TO DO: Scan the entries below for the word "option". Copy out every line in which it occurs.

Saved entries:
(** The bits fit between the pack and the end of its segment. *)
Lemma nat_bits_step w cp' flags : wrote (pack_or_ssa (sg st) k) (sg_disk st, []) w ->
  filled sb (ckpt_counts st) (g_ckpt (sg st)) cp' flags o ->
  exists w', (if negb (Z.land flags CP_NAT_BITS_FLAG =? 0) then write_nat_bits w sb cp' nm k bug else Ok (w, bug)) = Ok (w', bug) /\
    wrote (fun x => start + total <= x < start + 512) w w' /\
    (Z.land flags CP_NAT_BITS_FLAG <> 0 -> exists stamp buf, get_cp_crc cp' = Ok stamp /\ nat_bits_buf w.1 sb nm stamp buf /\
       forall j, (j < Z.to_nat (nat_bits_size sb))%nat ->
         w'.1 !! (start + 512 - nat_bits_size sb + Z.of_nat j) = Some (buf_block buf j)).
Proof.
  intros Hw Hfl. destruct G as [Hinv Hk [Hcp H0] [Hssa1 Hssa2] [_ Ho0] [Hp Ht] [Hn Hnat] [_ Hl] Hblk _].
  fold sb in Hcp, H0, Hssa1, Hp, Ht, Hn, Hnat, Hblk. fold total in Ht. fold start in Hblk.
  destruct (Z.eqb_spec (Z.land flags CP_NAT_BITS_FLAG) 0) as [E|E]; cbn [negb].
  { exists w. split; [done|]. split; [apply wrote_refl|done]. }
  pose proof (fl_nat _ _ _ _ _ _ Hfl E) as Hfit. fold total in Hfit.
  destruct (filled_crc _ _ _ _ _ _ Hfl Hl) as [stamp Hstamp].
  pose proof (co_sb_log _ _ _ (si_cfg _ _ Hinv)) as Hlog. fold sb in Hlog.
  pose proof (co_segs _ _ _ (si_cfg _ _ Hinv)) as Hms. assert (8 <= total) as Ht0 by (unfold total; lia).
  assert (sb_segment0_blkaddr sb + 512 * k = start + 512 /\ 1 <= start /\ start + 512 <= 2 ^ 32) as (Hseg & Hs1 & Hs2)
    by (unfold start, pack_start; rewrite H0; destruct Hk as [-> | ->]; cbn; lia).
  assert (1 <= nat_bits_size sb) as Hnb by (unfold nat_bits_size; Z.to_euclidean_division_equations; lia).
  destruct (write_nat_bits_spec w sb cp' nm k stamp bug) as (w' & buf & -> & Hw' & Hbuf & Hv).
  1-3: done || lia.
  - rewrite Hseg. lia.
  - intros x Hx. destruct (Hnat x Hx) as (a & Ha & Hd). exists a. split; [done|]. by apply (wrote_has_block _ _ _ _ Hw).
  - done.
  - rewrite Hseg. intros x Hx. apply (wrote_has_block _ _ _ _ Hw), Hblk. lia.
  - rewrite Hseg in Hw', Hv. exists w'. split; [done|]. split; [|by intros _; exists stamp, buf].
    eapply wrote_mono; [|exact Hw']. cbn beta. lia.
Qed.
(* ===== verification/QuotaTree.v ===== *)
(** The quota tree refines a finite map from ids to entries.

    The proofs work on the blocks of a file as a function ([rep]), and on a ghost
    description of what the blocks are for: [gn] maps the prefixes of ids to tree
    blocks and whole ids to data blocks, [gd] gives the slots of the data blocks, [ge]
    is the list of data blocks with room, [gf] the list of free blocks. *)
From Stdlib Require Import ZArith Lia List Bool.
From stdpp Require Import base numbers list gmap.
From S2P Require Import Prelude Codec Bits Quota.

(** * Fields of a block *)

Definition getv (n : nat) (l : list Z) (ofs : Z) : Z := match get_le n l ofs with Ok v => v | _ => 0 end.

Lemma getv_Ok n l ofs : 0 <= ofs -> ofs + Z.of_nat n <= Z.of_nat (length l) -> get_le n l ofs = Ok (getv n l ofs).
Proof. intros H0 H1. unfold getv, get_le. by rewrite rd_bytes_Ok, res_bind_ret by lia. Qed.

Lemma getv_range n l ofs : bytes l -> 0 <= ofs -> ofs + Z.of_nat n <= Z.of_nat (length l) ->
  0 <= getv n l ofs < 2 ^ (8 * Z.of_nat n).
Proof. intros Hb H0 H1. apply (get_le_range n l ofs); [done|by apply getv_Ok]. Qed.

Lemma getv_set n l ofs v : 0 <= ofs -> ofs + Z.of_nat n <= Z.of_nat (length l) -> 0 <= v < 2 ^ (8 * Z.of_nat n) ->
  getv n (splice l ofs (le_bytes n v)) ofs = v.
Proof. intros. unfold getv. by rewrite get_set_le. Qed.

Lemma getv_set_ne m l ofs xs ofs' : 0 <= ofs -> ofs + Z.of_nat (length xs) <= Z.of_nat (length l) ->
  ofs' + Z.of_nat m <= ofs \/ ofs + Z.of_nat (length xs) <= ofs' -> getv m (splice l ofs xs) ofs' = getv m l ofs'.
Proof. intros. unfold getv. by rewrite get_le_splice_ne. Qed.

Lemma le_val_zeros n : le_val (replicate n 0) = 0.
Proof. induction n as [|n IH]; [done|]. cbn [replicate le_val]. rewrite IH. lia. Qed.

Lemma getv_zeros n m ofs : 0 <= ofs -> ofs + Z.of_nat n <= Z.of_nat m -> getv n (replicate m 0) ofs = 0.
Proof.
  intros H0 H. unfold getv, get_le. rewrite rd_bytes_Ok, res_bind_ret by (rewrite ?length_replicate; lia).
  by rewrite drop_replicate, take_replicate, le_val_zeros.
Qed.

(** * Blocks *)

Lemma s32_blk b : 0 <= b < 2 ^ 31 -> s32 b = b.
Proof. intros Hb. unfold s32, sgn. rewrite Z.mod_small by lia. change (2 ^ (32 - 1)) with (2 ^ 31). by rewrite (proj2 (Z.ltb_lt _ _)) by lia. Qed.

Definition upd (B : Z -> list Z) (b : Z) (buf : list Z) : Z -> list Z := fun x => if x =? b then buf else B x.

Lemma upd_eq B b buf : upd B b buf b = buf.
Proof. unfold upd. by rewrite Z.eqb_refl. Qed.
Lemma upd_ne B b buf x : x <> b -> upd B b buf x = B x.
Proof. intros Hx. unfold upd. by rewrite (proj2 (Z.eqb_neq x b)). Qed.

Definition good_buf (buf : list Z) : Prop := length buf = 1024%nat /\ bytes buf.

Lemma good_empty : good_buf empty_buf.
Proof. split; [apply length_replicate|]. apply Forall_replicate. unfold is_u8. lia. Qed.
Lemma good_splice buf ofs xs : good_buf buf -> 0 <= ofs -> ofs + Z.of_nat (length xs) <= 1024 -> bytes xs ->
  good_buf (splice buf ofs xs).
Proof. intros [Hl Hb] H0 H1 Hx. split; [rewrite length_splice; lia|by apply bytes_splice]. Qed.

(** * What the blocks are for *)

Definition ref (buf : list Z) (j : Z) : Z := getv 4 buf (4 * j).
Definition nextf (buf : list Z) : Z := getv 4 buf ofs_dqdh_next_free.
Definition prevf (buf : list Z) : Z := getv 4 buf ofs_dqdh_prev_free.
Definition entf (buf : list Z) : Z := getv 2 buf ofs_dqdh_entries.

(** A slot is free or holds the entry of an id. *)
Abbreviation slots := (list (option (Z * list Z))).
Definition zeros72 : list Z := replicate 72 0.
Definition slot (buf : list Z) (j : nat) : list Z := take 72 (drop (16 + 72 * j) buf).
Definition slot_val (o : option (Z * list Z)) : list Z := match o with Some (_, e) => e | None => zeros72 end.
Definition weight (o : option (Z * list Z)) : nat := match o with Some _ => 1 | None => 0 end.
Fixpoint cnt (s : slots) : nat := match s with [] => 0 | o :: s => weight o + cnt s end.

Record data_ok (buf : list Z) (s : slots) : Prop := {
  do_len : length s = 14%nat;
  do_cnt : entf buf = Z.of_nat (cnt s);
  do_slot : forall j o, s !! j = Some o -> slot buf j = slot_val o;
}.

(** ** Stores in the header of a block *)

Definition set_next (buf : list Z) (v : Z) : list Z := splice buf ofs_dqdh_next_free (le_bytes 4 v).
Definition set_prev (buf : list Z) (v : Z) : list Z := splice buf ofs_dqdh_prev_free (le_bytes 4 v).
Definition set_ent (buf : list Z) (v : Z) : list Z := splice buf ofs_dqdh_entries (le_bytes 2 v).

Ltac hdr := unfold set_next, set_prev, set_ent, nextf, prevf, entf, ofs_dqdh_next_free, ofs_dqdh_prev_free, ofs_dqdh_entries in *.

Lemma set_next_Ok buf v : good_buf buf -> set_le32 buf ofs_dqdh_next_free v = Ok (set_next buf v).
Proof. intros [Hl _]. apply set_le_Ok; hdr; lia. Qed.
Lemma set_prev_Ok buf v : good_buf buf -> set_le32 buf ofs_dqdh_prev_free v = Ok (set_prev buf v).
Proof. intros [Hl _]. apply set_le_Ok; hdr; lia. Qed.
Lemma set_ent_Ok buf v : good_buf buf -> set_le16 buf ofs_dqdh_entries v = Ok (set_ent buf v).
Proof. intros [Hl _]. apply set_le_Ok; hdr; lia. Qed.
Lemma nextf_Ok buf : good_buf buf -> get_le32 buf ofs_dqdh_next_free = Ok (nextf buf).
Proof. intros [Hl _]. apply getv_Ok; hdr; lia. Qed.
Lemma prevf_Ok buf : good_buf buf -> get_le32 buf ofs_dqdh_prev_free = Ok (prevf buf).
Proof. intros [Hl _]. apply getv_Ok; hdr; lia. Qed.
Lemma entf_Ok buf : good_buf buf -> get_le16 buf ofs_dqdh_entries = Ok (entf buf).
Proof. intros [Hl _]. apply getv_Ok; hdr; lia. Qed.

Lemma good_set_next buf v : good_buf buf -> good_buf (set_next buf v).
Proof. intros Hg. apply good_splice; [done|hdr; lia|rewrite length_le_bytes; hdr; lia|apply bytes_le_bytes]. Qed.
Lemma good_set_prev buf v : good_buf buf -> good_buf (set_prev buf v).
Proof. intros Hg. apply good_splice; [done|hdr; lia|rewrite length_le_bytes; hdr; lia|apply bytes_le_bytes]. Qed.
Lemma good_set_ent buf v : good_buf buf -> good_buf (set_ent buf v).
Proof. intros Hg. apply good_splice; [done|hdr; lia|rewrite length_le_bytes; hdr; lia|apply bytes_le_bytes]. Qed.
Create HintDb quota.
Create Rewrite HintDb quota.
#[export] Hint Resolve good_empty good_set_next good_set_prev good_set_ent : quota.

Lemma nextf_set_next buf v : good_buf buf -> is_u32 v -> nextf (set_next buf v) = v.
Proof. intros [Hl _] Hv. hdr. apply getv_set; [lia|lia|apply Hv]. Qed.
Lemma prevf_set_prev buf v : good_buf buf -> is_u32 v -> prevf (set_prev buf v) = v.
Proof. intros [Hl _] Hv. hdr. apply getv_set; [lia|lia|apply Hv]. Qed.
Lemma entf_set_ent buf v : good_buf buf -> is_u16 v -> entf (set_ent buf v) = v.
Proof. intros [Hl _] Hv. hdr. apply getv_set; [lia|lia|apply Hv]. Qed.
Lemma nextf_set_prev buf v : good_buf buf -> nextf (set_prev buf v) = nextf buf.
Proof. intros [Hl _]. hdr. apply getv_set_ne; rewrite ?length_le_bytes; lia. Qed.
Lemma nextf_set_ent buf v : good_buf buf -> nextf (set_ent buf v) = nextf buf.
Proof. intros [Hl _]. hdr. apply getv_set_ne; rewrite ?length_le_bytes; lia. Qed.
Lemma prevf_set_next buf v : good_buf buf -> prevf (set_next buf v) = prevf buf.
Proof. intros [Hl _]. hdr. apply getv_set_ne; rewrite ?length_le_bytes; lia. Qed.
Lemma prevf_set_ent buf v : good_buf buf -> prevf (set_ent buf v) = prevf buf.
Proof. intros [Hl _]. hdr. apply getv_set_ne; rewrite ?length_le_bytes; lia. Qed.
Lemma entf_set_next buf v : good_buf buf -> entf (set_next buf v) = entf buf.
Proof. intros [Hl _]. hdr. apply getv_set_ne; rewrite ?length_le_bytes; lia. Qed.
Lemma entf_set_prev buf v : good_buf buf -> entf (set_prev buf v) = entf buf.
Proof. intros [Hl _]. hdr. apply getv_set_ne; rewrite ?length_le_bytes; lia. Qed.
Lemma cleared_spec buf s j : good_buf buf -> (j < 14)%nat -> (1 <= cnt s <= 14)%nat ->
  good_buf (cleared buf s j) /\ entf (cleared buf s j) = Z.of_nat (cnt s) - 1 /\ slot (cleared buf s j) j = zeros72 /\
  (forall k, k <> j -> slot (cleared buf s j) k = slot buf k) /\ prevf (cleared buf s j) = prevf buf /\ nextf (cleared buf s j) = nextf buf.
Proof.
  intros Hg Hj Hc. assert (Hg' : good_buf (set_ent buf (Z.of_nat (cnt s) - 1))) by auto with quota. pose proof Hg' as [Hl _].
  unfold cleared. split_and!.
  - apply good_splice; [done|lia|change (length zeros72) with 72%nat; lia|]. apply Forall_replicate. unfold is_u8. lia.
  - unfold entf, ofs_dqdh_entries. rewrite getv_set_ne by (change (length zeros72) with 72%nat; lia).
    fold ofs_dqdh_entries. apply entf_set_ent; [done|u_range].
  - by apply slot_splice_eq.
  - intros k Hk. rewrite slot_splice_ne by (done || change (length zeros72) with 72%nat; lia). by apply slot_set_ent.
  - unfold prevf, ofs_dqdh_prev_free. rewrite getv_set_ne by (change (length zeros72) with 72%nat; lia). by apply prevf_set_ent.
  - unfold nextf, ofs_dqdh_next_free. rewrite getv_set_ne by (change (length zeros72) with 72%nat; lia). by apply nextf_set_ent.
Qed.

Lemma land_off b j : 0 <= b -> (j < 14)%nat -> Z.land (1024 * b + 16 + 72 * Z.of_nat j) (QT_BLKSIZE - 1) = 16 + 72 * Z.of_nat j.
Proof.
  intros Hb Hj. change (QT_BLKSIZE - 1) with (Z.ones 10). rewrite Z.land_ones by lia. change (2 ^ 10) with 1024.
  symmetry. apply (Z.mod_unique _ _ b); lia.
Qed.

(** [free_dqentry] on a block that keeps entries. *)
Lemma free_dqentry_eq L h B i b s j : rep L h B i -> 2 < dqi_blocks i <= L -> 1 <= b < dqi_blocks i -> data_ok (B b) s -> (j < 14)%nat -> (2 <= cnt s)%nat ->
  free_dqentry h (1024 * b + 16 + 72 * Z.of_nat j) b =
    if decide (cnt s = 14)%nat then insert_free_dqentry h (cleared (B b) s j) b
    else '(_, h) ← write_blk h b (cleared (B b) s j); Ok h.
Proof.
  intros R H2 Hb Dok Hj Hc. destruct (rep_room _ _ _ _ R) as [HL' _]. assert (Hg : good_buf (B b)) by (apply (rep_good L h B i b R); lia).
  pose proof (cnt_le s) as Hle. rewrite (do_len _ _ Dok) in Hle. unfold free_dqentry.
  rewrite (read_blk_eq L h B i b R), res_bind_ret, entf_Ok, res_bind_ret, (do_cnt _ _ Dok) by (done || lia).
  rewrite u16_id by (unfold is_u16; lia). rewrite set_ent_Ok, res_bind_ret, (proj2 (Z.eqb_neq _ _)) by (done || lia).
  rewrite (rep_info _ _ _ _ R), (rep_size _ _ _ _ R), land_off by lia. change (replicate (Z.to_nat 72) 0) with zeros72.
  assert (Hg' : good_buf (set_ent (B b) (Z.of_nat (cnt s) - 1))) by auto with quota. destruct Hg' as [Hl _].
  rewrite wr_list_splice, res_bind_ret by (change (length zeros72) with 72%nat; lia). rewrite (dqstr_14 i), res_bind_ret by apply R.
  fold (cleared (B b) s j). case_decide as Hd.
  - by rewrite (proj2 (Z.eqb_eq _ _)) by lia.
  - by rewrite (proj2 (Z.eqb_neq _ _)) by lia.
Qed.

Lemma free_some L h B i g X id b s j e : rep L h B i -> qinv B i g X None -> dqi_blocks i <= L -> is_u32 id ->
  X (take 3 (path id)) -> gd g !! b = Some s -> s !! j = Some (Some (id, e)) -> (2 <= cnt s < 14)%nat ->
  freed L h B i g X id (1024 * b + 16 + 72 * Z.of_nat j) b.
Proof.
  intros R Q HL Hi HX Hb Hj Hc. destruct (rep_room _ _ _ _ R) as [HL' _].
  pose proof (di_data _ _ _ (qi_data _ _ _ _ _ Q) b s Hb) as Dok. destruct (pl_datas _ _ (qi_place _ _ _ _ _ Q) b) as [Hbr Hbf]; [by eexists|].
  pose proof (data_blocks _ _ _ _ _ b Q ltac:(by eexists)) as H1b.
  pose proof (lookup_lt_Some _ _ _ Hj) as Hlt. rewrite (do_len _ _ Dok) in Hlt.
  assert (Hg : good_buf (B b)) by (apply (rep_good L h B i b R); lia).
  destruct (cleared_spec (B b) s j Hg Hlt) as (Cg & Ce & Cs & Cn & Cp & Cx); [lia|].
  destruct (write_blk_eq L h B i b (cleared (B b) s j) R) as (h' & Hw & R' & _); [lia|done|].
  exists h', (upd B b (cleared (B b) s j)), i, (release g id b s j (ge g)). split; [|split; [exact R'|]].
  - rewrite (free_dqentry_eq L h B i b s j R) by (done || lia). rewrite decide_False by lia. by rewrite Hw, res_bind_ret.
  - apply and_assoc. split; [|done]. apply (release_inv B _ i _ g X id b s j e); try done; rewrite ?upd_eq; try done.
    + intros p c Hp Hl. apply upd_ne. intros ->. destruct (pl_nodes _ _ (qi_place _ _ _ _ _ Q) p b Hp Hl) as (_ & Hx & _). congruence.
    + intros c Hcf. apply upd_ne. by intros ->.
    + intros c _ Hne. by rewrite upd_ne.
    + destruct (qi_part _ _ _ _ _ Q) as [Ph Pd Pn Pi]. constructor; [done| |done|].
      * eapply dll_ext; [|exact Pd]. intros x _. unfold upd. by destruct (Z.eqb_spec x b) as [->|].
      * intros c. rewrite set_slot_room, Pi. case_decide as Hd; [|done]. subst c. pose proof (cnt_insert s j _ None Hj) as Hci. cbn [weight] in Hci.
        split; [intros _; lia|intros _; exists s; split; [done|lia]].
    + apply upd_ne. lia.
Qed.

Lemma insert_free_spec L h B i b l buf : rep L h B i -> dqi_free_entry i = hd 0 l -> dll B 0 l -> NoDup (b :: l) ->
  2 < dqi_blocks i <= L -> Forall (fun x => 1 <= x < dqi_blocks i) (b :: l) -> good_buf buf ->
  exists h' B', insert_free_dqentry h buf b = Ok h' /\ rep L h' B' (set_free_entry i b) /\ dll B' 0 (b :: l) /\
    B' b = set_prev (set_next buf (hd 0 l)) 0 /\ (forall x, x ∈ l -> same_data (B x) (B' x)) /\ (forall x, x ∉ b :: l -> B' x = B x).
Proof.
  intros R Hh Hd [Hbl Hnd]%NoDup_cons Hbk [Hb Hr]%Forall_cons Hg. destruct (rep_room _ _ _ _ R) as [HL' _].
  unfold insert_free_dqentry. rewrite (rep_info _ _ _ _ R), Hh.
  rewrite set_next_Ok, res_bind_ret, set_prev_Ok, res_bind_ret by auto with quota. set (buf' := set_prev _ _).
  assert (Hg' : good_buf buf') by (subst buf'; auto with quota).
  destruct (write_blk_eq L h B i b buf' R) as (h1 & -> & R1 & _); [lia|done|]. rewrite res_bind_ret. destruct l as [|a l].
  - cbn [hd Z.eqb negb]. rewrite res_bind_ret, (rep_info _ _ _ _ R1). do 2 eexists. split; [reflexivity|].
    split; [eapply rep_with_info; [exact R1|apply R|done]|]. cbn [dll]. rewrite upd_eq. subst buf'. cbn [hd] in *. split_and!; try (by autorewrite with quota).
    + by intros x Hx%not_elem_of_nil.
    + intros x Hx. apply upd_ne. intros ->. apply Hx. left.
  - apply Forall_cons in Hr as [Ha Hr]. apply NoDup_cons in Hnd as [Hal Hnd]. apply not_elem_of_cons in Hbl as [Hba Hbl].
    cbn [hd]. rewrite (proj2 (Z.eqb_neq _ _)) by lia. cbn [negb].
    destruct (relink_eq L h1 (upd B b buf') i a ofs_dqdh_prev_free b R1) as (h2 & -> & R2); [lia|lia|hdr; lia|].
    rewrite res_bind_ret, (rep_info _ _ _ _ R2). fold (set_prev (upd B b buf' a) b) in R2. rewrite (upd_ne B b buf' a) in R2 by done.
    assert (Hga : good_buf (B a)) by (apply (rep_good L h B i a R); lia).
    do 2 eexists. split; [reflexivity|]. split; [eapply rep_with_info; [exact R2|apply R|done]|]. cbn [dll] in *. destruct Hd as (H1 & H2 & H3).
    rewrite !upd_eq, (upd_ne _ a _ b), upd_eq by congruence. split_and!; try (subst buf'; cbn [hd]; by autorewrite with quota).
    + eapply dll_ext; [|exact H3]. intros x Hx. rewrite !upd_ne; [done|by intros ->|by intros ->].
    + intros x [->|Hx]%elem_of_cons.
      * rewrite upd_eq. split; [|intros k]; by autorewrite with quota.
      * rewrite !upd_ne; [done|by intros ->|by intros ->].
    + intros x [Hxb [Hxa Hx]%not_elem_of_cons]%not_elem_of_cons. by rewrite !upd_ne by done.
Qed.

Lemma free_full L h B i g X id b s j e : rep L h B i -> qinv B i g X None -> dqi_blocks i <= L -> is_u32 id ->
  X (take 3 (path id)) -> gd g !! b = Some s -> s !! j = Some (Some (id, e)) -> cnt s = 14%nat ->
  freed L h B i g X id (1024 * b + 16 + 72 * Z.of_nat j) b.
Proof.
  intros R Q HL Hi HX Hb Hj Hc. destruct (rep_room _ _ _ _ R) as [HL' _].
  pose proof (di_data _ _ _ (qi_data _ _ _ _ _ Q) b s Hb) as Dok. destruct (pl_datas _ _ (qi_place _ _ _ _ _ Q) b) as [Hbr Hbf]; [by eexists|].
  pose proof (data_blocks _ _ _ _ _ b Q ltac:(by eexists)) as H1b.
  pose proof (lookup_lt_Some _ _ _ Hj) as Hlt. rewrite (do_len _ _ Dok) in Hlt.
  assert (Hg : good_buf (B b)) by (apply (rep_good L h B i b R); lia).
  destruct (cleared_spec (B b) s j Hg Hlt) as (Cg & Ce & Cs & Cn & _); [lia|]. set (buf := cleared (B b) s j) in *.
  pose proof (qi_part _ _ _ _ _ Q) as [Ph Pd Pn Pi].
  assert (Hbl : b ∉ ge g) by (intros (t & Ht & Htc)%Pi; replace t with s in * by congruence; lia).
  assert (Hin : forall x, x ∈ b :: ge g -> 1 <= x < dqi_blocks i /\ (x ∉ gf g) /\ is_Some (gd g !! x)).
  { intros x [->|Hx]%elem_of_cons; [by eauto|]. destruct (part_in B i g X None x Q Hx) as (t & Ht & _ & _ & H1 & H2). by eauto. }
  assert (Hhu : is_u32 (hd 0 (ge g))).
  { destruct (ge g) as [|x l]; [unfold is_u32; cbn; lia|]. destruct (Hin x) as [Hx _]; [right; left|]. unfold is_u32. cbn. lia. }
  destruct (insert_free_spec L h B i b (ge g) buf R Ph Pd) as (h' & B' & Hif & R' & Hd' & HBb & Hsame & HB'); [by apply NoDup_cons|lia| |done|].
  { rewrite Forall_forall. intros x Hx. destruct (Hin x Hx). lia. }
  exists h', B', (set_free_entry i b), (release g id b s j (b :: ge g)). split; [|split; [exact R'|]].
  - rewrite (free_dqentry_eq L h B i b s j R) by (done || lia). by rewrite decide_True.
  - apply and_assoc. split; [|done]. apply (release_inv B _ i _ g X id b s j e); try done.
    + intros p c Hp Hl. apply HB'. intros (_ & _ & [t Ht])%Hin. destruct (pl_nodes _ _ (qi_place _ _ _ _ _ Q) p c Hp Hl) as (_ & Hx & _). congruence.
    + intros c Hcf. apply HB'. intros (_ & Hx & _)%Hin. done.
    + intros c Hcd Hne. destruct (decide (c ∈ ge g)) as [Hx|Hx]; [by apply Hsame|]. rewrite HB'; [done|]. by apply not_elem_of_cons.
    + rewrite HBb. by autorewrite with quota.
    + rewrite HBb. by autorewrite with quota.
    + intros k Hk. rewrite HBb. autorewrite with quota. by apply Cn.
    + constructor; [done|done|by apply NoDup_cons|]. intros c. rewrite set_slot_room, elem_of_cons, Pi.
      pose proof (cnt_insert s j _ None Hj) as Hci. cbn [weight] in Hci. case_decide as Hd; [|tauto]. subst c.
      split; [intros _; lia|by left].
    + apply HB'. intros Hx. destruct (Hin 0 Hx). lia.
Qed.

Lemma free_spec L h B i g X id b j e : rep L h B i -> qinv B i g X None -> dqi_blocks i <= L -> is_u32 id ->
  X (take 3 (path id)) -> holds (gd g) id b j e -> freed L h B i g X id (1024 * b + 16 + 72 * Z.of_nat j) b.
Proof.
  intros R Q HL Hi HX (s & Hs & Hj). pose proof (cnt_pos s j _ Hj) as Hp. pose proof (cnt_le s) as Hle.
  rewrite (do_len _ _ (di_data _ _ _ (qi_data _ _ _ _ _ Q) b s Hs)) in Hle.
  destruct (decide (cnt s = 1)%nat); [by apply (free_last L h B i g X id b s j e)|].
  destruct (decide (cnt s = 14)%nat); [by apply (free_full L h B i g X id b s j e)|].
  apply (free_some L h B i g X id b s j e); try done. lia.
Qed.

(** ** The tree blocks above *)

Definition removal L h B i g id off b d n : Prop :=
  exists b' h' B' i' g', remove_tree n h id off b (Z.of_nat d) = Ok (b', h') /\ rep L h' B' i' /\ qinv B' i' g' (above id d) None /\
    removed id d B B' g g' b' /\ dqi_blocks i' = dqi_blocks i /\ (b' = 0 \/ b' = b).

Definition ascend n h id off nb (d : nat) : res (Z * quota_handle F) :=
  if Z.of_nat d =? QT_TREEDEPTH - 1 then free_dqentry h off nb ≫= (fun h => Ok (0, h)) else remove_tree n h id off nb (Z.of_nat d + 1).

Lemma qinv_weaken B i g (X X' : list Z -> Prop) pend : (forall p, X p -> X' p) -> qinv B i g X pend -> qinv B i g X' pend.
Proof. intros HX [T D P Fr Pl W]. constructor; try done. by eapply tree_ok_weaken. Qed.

WRITTEN ANSWER:
Abbreviation slots := (list (option (Z * list Z))).
Definition slot_val (o : option (Z * list Z)) : list Z := match o with Some (_, e) => e | None => zeros72 end.
Definition weight (o : option (Z * list Z)) : nat := match o with Some _ => 1 | None => 0 end.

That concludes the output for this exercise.